The problem was that Deadly Premonition was still a survival-horror game, so players had to guide York through rather clumsy action sequences that pitted him against shadowy attackers. Most Deadly Premonition fans saw no shame in setting the difficulty level low and enjoying the other parts of the game. It's the sort of thing a director's cut could fix…oh, hey. Deadly Premonition: The Director's Cut promises “reworked” and presumably better controls for the game's combat stages. It also expands the storyline of the original with a new chapter from Swery himself and some vaguely described downloadable extras. GameStop even has an in-game espresso machine with pre-orders, and that's entirely appropriate for Deadly Premonition.

Developer: Genius Sonority
Publisher: Genius Sonority
Platform: Nintendo 3DS (eShop)
Release date: May 2

Last year's The Denpa Men: They Came by Wave put a clever spin on an RPG's character recruitment. Using the 3DS camera and Wi-Fi connection, players collect little Denpa Men who appear to float through everyday environments. They're actually generated by the game sensing various radio waves, but feel free to chalk up their existence to the trademarked Magic of Nintendo.
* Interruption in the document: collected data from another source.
Lemma values_add_refines_witness :
  match run_add (AddText (str "ab" ++ [0])) (Some (Values_ 0 4 (Some (fresh_array (zeros 120) 5)))) 0%nat with
  | Done (rc, Some v', _) => rc = SQLITERK_OK /\ vals_rep v' ([] ++ [RText (str "ab")])
  | _ => False
  end /\
  match run_add AddNull (Some full_array) 3%nat with
  | Done (rc, Some v', k') => rc = SQLITERK_NOMEM /\ vals_rep v' (repeat RNull 200) /\ refused_in 3 k'
  | _ => False
  end.
Proof.
  split.
  - pose proof (values_add_refines (AddText (str "ab" ++ [0])) (Values_ 0 4 (Some (fresh_array (zeros 120) 5))) [] 0%nat) as H.
    destruct (run_add _ _ _) as [[[rc vs] k']|] eqn:E; [|apply H; [|done|by split]; split; simpl; [|done|by split]; exists (fresh_array (zeros 120) 5); split; [done|]; split; [done|constructor]].
    destruct H as (v' & -> & H); [split; simpl; [|done|by split]; exists (fresh_array (zeros 120) 5); split; [done|]; split; [done|constructor]|done|by split|].
    destruct H as [H|(-> & _)]; [exact H|]. vm_compute in E. discriminate E.
  - assert (Hfull : vals_rep full_array (repeat RNull 200)).
    { split; [|done|by split]. eexists. split; [reflexivity|]. split; [done|]. apply Forall2_same_length_lookup. split; [done|]. intros i x y Hx Hy.
      assert (E1 : x = Value sqliterk_value_type_null (AnyInteger 0)) by (rewrite lookup_take_Some in Hx; destruct Hx as [Hx _]; apply list_elem_of_lookup_2, list_elem_of_In, repeat_spec in Hx; done).
      assert (E2 : y = RNull) by (apply list_elem_of_lookup_2, list_elem_of_In, repeat_spec in Hy; done). by subst. }
    pose proof (values_add_refines AddNull full_array (repeat RNull 200) 3%nat Hfull ltac:(done) ltac:(done)) as H.
    destruct (run_add AddNull (Some full_array) 3%nat) as [[[rc vs] k']|] eqn:E; [|exact H].
    destruct H as (v' & -> & [(-> & _)|H]); [vm_compute in E; discriminate E|exact H].
Defined.

Lemma values_roundtrip_witness :
  match (let! (rc, vs) := sqliterkValuesAlloc in
         if negb (rc =? SQLITERK_OK) then ret (rc, vs) else run_adds SmallHeap.ops vs) 0%nat with
  | Done (rc, vs, _) =>
    rc = SQLITERK_NOMEM \/
    (rc = SQLITERK_OK /\ sqliterkValuesGetCount vs = zlen SmallHeap.ops /\
     (forall i o, SmallHeap.ops !! i = Some o -> reads vs (Z.of_nat i) (added o)) /\
     (forall i, zlen SmallHeap.ops <= i -> reads vs i RNull))
  | Stuck _ => False
  end.
Proof.
  apply values_roundtrip; [|by vm_compute].
  repeat constructor; try (apply Z.leb_le; reflexivity); try (apply Z.ltb_lt; reflexivity).
Defined.

(** It does not run out of memory there, and it has grown once. *)
Example small_array :
  match (let! (rc, vs) := sqliterkValuesAlloc in
         if negb (rc =? SQLITERK_OK) then ret (rc, vs) else run_adds SmallHeap.ops vs) 0%nat with
  | Done (rc, Some v, _) => rc = SQLITERK_OK /\ vs_count v = 6 /\ vs_capacity v = 8
  | _ => False
  end.
Proof. vm_compute. auto. Qed.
Once aboard, Denpa Men assemble into four-character parties and take on routine RPG errands and battles, and each type of Denpa-noid has specialized abilities and strengths in combat. And then the game tries to kill them all.

The Denpa Men 2, like the original, is built around the grueling Dragon Quest model of RPG: explore too far, heal too infrequently, or stock items too stingily, and you'll be wiped out. The sequel also raises the stakes with a much larger world, one where players must explore a bit before even finding the dungeons that provide most of the gameplay. Fortunately, the Denpa party swells with characters once you've earned more features, and there's a simple story to go along with the cartoonish look and goofy dialogue. It resembles a Teletubbies nightmare in some respects, but there's definitely a challenge beyond the radio-wave surface.

Developer: Marvelous AQL/SCE Japan Studio
Publisher: Sony Computer Entertainment America
Platform: PS Vita br> Release date: April 30
MSRP: $39.99

Peter S. Beagle once wrote, “Real magic can never be made by offering someone else's liver. You must tear out your own, and not expect to get it back.” I'm not sure if Soul Sacrifice creator Keiji Inafune (yes, the Mega Man guy) ever heard that, but his latest game has much the same idea. Your character, some poor soul facing an unearthly sacrifice, is offered escape through an talking, ill-mannered book. During the many quests that unfold, your avatar does magic by making a twisted oblation with whatever's at hand. You might sacrifice an enemy, an ally, or, when it's time to get serious, your spine or your skin or your eye.

Soul Sacrifice is Inafune's take on the Monster Hunter phenomenon, with large boss creatures to fight and AI-controlled allies to be sacrificed and revived. Still, it's often hard to recognize the similarities beneath all of the gruesome imagery. Aside from the self-mutilation that's often at hand, the game's world is an unpleasant medieval-fantasy stage, and the large, intimidating boss creatures are people who were mutated by some all-consuming sin. Of course, they're still recognizably human amid all the monstrous additions, just to put you ill at ease.

The single-player mode ultimately points toward Magusar, the sorcerer who tried to sacrifice you in the first place, but the game's four-player online feature seems to be just as much of an attraction. Naturally, there's an extensive lineup of available weapons and spells, and they're all easily accessible through the game's control setup. It plays with a rhythm of sacrifice and empowerment, and the most empowering moves reduce some other ability for a limited time. It's not as bad as yanking out your liver would be in actual life, but a game like this can't be too realistic.